Quant à Clara Ponsot, elle incarne avec merveille Lou, le souffre-douleur de Michel qu'elle ne cesse de défendre provoquant la rage de ses collègues, surtout Faïrouz renvoyée injustement de la pièce. Dans un monologue poignant, la jeune femme incarnée par Soraya Garlenq "hurle [sa] rage jusqu'à ce qu'elle fasse autant de bruit que les prières de mort" dénonçant la passivité de la société lorsque ce n'est pas de la haine décomplexée.

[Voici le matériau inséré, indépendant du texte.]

(** * Perception pipeline of the rover (perception.py)

    A shallow embedding of [perception.py] and the properties of its
    specification.

    Numeric model.  The module computes on float64 numpy arrays.  Floating
    point values are idealised as real numbers ([R]): every operation is the
    exact operation on finite values; rounding error, signed zeros, NaN and
    infinities are outside the model.  Integer arrays (array indices, pixel
    values) are [Z].  [np.int_] is a cast to int64: it is modelled on the
    reals whose truncation int64 can hold, and a statement about the value
    it returns carries that range ([int64_range]) as a hypothesis.  A
    one-dimensional numpy array is a [list]; a two-dimensional one a list
    of rows. *)

From Stdlib Require Import Reals ZArith List Bool Lia Lra.
Import ListNotations.

#[local] Open Scope R_scope.

(** ** numpy primitives used by the module *)

Module Np.

(** Elementwise binary operation on two arrays of the same length. *)
Definition map2 {A B C : Type} (f : A -> B -> C) (xs : list A) (ys : list B)
  : list C :=
  map (fun p => f (fst p) (snd p)) (combine xs ys).

(** [np.int_(v)]: conversion of a float to an integer discards the
    fractional part (truncation toward zero).  The target type is int64:
    the model is the cast for [- 2^63 < v < 2^63]; beyond that range the
    cast has no defined value (one platform returns the least int64) and
    the model is not to be relied on. *)
Definition int_ (v : R) : Z :=
  if Rle_dec 0 v then Zfloor v else Zceil v.

(** [np.clip(a, a_min, a_max)] is [minimum(a_max, maximum(a, a_min))]. *)
Definition clip (a a_min a_max : Z) : Z :=
  Z.min a_max (Z.max a a_min).

(** [np.arctan2(y, x)]: the angle of the point [(x, y)], by quadrant. *)
Definition arctan2 (y x : R) : R :=
  if Rlt_dec 0 x then atan (y / x)
  else if Rlt_dec x 0 then
         (if Rle_dec 0 y then atan (y / x) + PI else atan (y / x) - PI)
  else if Rlt_dec 0 y then PI / 2
  else if Rlt_dec y 0 then - (PI / 2)
  else 0.

(** Boolean comparisons on floats, as used in [if] conditions. *)
Definition ltb (a b : R) : bool := if Rlt_dec a b then true else false.
Definition gtb (a b : R) : bool := if Rgt_dec a b then true else false.

End Np.

(** ** Coordinate transforms *)

(** [to_polar_coords(x_pixel, y_pixel)] *)
Definition to_polar_coords (x_pixel y_pixel : list R) : list R * list R :=
  let dist := Np.map2 (fun x y => sqrt (x ^ 2 + y ^ 2)) x_pixel y_pixel in
  let angles := Np.map2 Np.arctan2 y_pixel x_pixel in
  (dist, angles).

(** [rotate_pix(xpix, ypix, yaw)] *)
Definition rotate_pix (xpix ypix : list R) (yaw : R) : list R * list R :=
  let yaw_rad := yaw * PI / 180 in
  let xpix_rotated :=
    Np.map2 (fun x y => x * cos yaw_rad - y * sin yaw_rad) xpix ypix in
  let ypix_rotated :=
    Np.map2 (fun x y => x * sin yaw_rad + y * cos yaw_rad) xpix ypix in
  (xpix_rotated, ypix_rotated).

(** [translate_pix(xpix_rot, ypix_rot, xpos, ypos, scale)] *)
Definition translate_pix (xpix_rot ypix_rot : list R) (xpos ypos scale : R)
  : list R * list R :=
  let xpix_translated := map (fun x => x / scale + xpos) xpix_rot in
  let ypix_translated := map (fun y => y / scale + ypos) ypix_rot in
  (xpix_translated, ypix_translated).

(** [pix_to_world(xpix, ypix, xpos, ypos, yaw, world_size, scale)] *)
Definition pix_to_world (xpix ypix : list R) (xpos ypos yaw : R)
  (world_size : Z) (scale : R) : list Z * list Z :=
  let '(xpix_rot, ypix_rot) := rotate_pix xpix ypix yaw in
  let '(xpix_tran, ypix_tran) :=
    translate_pix xpix_rot ypix_rot xpos ypos scale in
  let x_pix_world :=
    map (fun v => Np.clip (Np.int_ v) 0 (world_size - 1)) xpix_tran in
  let y_pix_world :=
    map (fun v => Np.clip (Np.int_ v) 0 (world_size - 1)) ypix_tran in
  (x_pix_world, y_pix_world).

(** ** Frames and binary masks *)

(** An RGB pixel [img[r, c, :]] and a frame of shape [(H, W, 3)]. *)
Definition pixel : Type := (Z * Z * Z)%type.
Definition chan0 (p : pixel) : Z := fst (fst p).
Definition chan1 (p : pixel) : Z := snd (fst p).
Definition chan2 (p : pixel) : Z := snd p.

Definition image : Type := list (list pixel).
Definition mask : Type := list (list Z).

(** [a.shape[0]] and [a.shape[1]] of a two-dimensional array. *)
Definition shape0 {A : Type} (a : list (list A)) : Z := Z.of_nat (length a).
Definition shape1 {A : Type} (a : list (list A)) : Z :=
  match a with
  | [] => 0%Z
  | row :: _ => Z.of_nat (length row)
  end.

(** [a[r, c]], when the index is in range. *)
Definition item {A : Type} (a : list (list A)) (r c : nat) : option A :=
  match nth_error a r with
  | Some row => nth_error row c
  | None => None
  end.

(** A mask pixel is active when it is nonzero. *)
Definition active (m : mask) (r c : nat) : Prop :=
  exists v, item m r c = Some v /\ v <> 0%Z.

(** [color_thresh(img, rgb_thresh)] *)
Definition default_rgb_thresh : Z * Z * Z := (160, 160, 160)%Z.

Definition color_thresh (img : image) (rgb_thresh : Z * Z * Z) : mask :=
  let above_thresh (p : pixel) :=
    (chan0 p >? fst (fst rgb_thresh))%Z
    && (chan1 p >? snd (fst rgb_thresh))%Z
    && (chan2 p >? snd rgb_thresh)%Z in
  map (map (fun p => if above_thresh p then 1%Z else 0%Z)) img.

(** [obstacle_thresh(img, rgb_thresh)] *)
Definition obstacle_thresh (img : image) (rgb_thresh : Z * Z * Z) : mask :=
  let thresh (p : pixel) :=
    (chan0 p <? fst (fst rgb_thresh))%Z
    && (chan1 p <? snd (fst rgb_thresh))%Z
    && (chan2 p <? snd rgb_thresh)%Z in
  map (map (fun p => if thresh p then 1%Z else 0%Z)) img.

(** [rock_thresh(img)] *)
Definition rock_thresh (img : image) : mask :=
  let threshold_low := (100, 100, 20)%Z in
  let threshold_high := (255, 255, 30)%Z in
  let thresh (p : pixel) :=
    (chan0 p >? fst (fst threshold_low))%Z
    && (chan0 p <? fst (fst threshold_high))%Z
    && (chan1 p >? snd (fst threshold_low))%Z
    && (chan1 p <? snd (fst threshold_high))%Z
    && (chan2 p >? snd threshold_low)%Z
    && (chan2 p <? snd threshold_high)%Z in
  map (map (fun p => if thresh p then 1%Z else 0%Z)) img.

(** [binary_img.nonzero()]: the indices of the nonzero entries in row-major
    order, as the pair (row indices, column indices). *)
Fixpoint nonzero_row (r c : Z) (row : list Z) : list (Z * Z) :=
  match row with
  | [] => []
  | v :: rest =>
      if (v =? 0)%Z then nonzero_row r (c + 1) rest
      else (r, c) :: nonzero_row r (c + 1) rest
  end.

Fixpoint nonzero_from (r : Z) (m : mask) : list (Z * Z) :=
  match m with
  | [] => []
  | row :: rest => nonzero_row r 0 row ++ nonzero_from (r + 1) rest
  end.

Definition nonzero (m : mask) : list Z * list Z :=
  let idx := nonzero_from 0 m in
  (map fst idx, map snd idx).
(** * rfpagent: the TestSprite API and browser test scripts

    A shallow embedding of the scripts under [testsprite_tests/] and the
    properties their scenarios satisfy.  The API scripts talk to the target
    system through [requests]; the browser scripts drive it through
    Playwright.  Both are modelled as programs in a small state-and-exception
    monad whose environment supplies what the outside world answers. *)

From Stdlib Require Import ZArith List String Ascii Bool Lia.
From Stdlib Require Import Floats.SpecFloat DecimalString.
Import ListNotations.
Open Scope string_scope.
Open Scope Z_scope.
Set Warnings "-register-all".

(** ** JSON values, as [response.json()] hands them to Python *)

(** [JObj] carries the items of the parsed [dict]; its keys are distinct.
    Strings are sequences of 8-bit characters. *)
Inductive json : Type :=
| JNull
| JBool (b : bool)
| JInt (n : Z)
| JFloat (f : spec_float)
| JStr (s : string)
| JList (l : list json)
| JObj (d : list (string * json)).

Fixpoint dict_lookup (k : string) (d : list (string * json)) : option json :=
  match d with
  | [] => None
  | (k', v) :: d' => if String.eqb k k' then Some v else dict_lookup k d'
  end.

(** [d[k] = v] *)
Fixpoint dict_set (k : string) (v : json) (d : list (string * json))
  : list (string * json) :=
  match d with
  | [] => [(k, v)]
  | (k', v') :: d' =>
      if String.eqb k k' then (k, v) :: d' else (k', v') :: dict_set k v d'
  end.

(** Python truth value of a JSON value: [bool(v)]. *)
Definition truthy (v : json) : bool :=
  match v with
  | JNull => false
  | JBool b => b
  | JInt n => negb (n =? 0)
  | JFloat (S754_zero _) => false
  | JFloat _ => true
  | JStr s => negb (String.eqb s "")
  | JList l => match l with [] => false | _ => true end
  | JObj d => match d with [] => false | _ => true end
  end.

(** [a or b] *)
Definition py_or (a b : json) : json := if truthy a then a else b.

Definition isinstance_str (v : json) : bool :=
  match v with JStr _ => true | _ => false end.
Definition isinstance_list (v : json) : bool :=
  match v with JList _ => true | _ => false end.
Definition isinstance_dict (v : json) : bool :=
  match v with JObj _ => true | _ => false end.

(** *** Equality [==] *)

Definition Z_of_bool (b : bool) : Z := if b then 1 else 0.

(** An [int] equals a [float] when they denote the same number. *)
Definition int_eq_float (n : Z) (f : spec_float) : bool :=
  match f with
  | S754_zero _ => n =? 0
  | S754_finite s m e =>
      let v := if s then Z.neg m else Z.pos m in
      if 0 <=? e then n =? v * 2 ^ e else n * 2 ^ (- e) =? v
  | _ => false
  end.

Fixpoint py_eq (a b : json) : bool :=
  match a, b with
  | JNull, JNull => true
  | JBool x, JBool y => Bool.eqb x y
  | JBool x, JInt y => Z_of_bool x =? y
  | JInt x, JBool y => x =? Z_of_bool y
  | JInt x, JInt y => x =? y
  | JBool x, JFloat y => int_eq_float (Z_of_bool x) y
  | JFloat x, JBool y => int_eq_float (Z_of_bool y) x
  | JInt x, JFloat y => int_eq_float x y
  | JFloat x, JInt y => int_eq_float y x
  | JFloat x, JFloat y => SFeqb x y
  | JStr x, JStr y => String.eqb x y
  | JList l, JList m =>
      (fix all2 (l m : list json) : bool :=
         match l, m with
         | [], [] => true
         | x :: l', y :: m' => py_eq x y && all2 l' m'
         | _, _ => false
         end) l m
  | JObj d, JObj e =>
      (List.length d =? List.length e)%nat &&
      (fix sub (d : list (string * json)) : bool :=
         match d with
         | [] => true
         | (k, v) :: d' =>
             match dict_lookup k e with
             | Some w => py_eq v w
             | None => false
             end && sub d'
         end) d
  | _, _ => false
  end.
Lemma field_ok_run (inps : list GameLoop.Input) (g : GameLoop.t) :
  capped (GameLoop.state g) /\ traps_live (GameLoop.state g) ->
  capped (GameLoop.state (GameLoop.run inps g))
  /\ traps_live (GameLoop.state (GameLoop.run inps g)).
Proof.
  revert g. induction inps as [|inp inps IH]; intros g Hg; [exact Hg|].
  rewrite run_cons. apply IH. unfold GameLoop.tick.
  destruct (negb (GameLoop.running g)); [exact Hg|]. cbn [GameLoop.state].
  split; [apply capped_stepState, Hg|apply traps_live_stepState].
Qed.

(** X13.  Whatever the arena, the decisions and the random draws, in every state
    the loop publishes no bot owns more than [TRAP_MAX_PER_BOT] active traps,
    at most [MAX_PICKUPS] pickups are active, and every trap still listed is
    armed and younger than [TRAP_LIFETIME]: a trap that has triggered or has
    aged out is gone by the end of the tick. *)
Theorem field_caps_hold (cfg : option ArenaConfig) (n1 n2 : string)
    (inps : list GameLoop.Input) :
  let s := GameLoop.state (GameLoop.run inps (GameLoop.start cfg n1 n2)) in
  (forall owner, activeTrapsOf owner s <= TRAP_MAX_PER_BOT)%nat
  /\ (count_active_pickups s <= MAX_PICKUPS)%nat
  /\ Forall (fun t => t_active t = true /\ (t_lifetime t < TRAP_LIFETIME)%Z) (traps s).
Proof.
  cbv zeta.
  destruct (field_ok_run inps (GameLoop.start cfg n1 n2)) as [[H1 H2] H3].
  - split; [split|].
    + intros o. unfold activeTrapsOf. simpl. unfold TRAP_MAX_PER_BOT. lia.
    + unfold count_active_pickups. simpl. unfold MAX_PICKUPS. lia.
    + constructor.
  - split; [exact H1|]. split; [exact H2|exact H3].
Qed.

(** ** After the match; interpolation *)

Lemma run_app (l1 l2 : list GameLoop.Input) (g : GameLoop.t) :
  GameLoop.run (l1 ++ l2) g = GameLoop.run l2 (GameLoop.run l1 g).
Proof. apply fold_left_app. Qed.

(** X14.  Once a match that was started has ended, the loop is inert: whatever
    inputs follow, its state, winner included, is the one it ended with, and
    the observer is not called again. *)
Theorem result_is_final (cfg : option ArenaConfig) (n1 n2 : string)
    (inps more : list GameLoop.Input) :
  gameOver (GameLoop.state (GameLoop.run inps (GameLoop.start cfg n1 n2))) = true ->
  GameLoop.run (inps ++ more) (GameLoop.start cfg n1 n2)
  = GameLoop.run inps (GameLoop.start cfg n1 n2)
  /\ GameLoop.published more (GameLoop.run inps (GameLoop.start cfg n1 n2)) = [].
Proof.
  intros Hover.
  destruct (loop_ok_run inps _ (loop_ok_start cfg n1 n2)) as [Hr _].
  rewrite Hover in Hr. simpl in Hr.
  rewrite run_app. split; [now apply run_stopped|now apply published_stopped].
Qed.





Definition idleInput : GameLoop.Input := GameLoop.mkInput [] (mkDraws 0 0 0).

Lemma result_is_final_witness :
  GameLoop.run (repeat idleInput 2400 ++ [idleInput]) (GameLoop.start None "A" "B")
  = GameLoop.run (repeat idleInput 2400) (GameLoop.start None "A" "B").
Proof.
  refine (proj1 (result_is_final None "A" "B" (repeat idleInput 2400) [idleInput] _)).
  vm_compute. reflexivity.
Defined.

(** ** More of the sandbox *)

(** Evaluation of a trace, one event at a time, on a runner whose worker map
    is written [<[b := w]> ws]. *)
Ltac runner_norm E :=
  cbv [BotRunner.step BotRunner.getAction BotRunner.hotSwapCode BotRunner.initBot
       BotRunner.workerStep BotRunner.deliver BotRunner.timerFires BotRunner.dispatch
       BotRunner.terminate BotRunner.postMessage BotRunner.setHandler
       BotRunner.clearTimeout BotRunner.isReady
       BotRunner.set_workers BotRunner.set_pendingActions BotRunner.set_ready
       BotRunner.set_currentCode BotRunner.set_timers BotRunner.set_actionResults
       BotRunner.set_swapResults BotRunner.set_initResults BotRunner.set_nextId
       BotRunner.workers BotRunner.pendingActions BotRunner.ready BotRunner.currentCode
       BotRunner.timers BotRunner.actionResults BotRunner.swapResults
       BotRunner.initResults BotRunner.nextId
       BotRunner.set_thinkFn BotRunner.set_inbox BotRunner.set_outbox BotRunner.set_hung
       BotRunner.set_onmessage
       BotRunner.thinkFn BotRunner.inbox BotRunner.outbox BotRunner.hung
       BotRunner.onmessage BotRunner.settle app negb] in E;
  repeat first
    [ rewrite alter_insert_eq in E
    | rewrite insert_insert_eq in E
    | rewrite lookup_insert_eq in E
    | rewrite lookup_delete_eq in E ];
  cbv beta iota in E.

Ce joli charivari permet à Virginie Despentes de sonder les abymes de la jeunesse prise au piège d'un monde secoué. Le résultat est épatant, preuve supplémentaire que l'esprit de Virginie Despentes n'a pas pris une ride depuis le début de sa carrière. Elle continue de nous enchanter grâce à son ton et à son regard unique.
L'envers du décor
Le couple ouvert, l'hétérosexualité, le rapport à l'intimité, la jalousie. Tous ces thèmes qui taraudent si souvent la jeunesse sont abordés avec finesse et humour, par exemple, lors d'une séance d'analyse transgalactique menée par une psy dominatrice. Du Despentes tout craché. Il n'y a qu'elle pour écrire "c'est le camembert qui dit au roquefort qu’il pue" et en même temps pondre une pièce juste et intelligente sur des questions nouvelles, souvent incomprises ou jugées hâtivement. Encore une fois, Virginie Despentes donne corps à des sujets modernes et participe à les légitimer.
Si Romancero queer se déroule dans les coulisses d'un théâtre ce n'est pas par hasard. La visibilité de ces sujets, et des minorités qui les portent se fait souvent à double tranchant. Comme réécrire des pièces, pour cocher les cases des subventions. C'est que Michel veut mettre en scène La Maison de Bernarda Alba de Federico Garcia Lorca, dans une version queer. Un projet qui provoque l'hilarité et la contestation de la troupe, en gros, "le mec veut travailler avec des Noirs, des Arabes, des gouines et des pédés, mais il ne veut pas entendre parler des Noirs, des Arabes, des gouines et des pédés". Ici se joue l'éternel débat de l'appropriation culturelle, ou "queerbaiting", comme on dit.
NINA – Les mecs comme Michel aiment la blessure. Ils disent "cette blessure est nécessaire à l’œuvre". Mais c’est surtout parce qu’ils trouvent que ça fait sérieux, la douleur…
Virginie DespentesRomancero Queer
Le mouvement MeToo est passé par là, et ça se ressent. La position dominante des metteurs en scène et des cinéastes est ébranlée par la troupe. Dans un monologue émouvant, Clara Ponsot dénonce la sexualisation des jeunes filles, ces muses objectifiées à outrance. On pense au combat de Judith Godrèche, Isild Le Besco et tant d'autres.
Cette pièce pleine d'espoir vise à déconstruire l'idée que toutes les comédiennes désirent l'attention du metteur en scène. "Je ne cherche pas le désir moi, je veux du plaisir – ce plaisir inouï que ça procure quand ça marche", répond Nina. Imparable. Les spectateurs ressentent du plaisir tout du long, tant Romancero queer marche à merveille.
"Romancero queer", texte et mise en scène de Virginie Despentes, au théâtre national de la Colline jusqu'au 29 juin.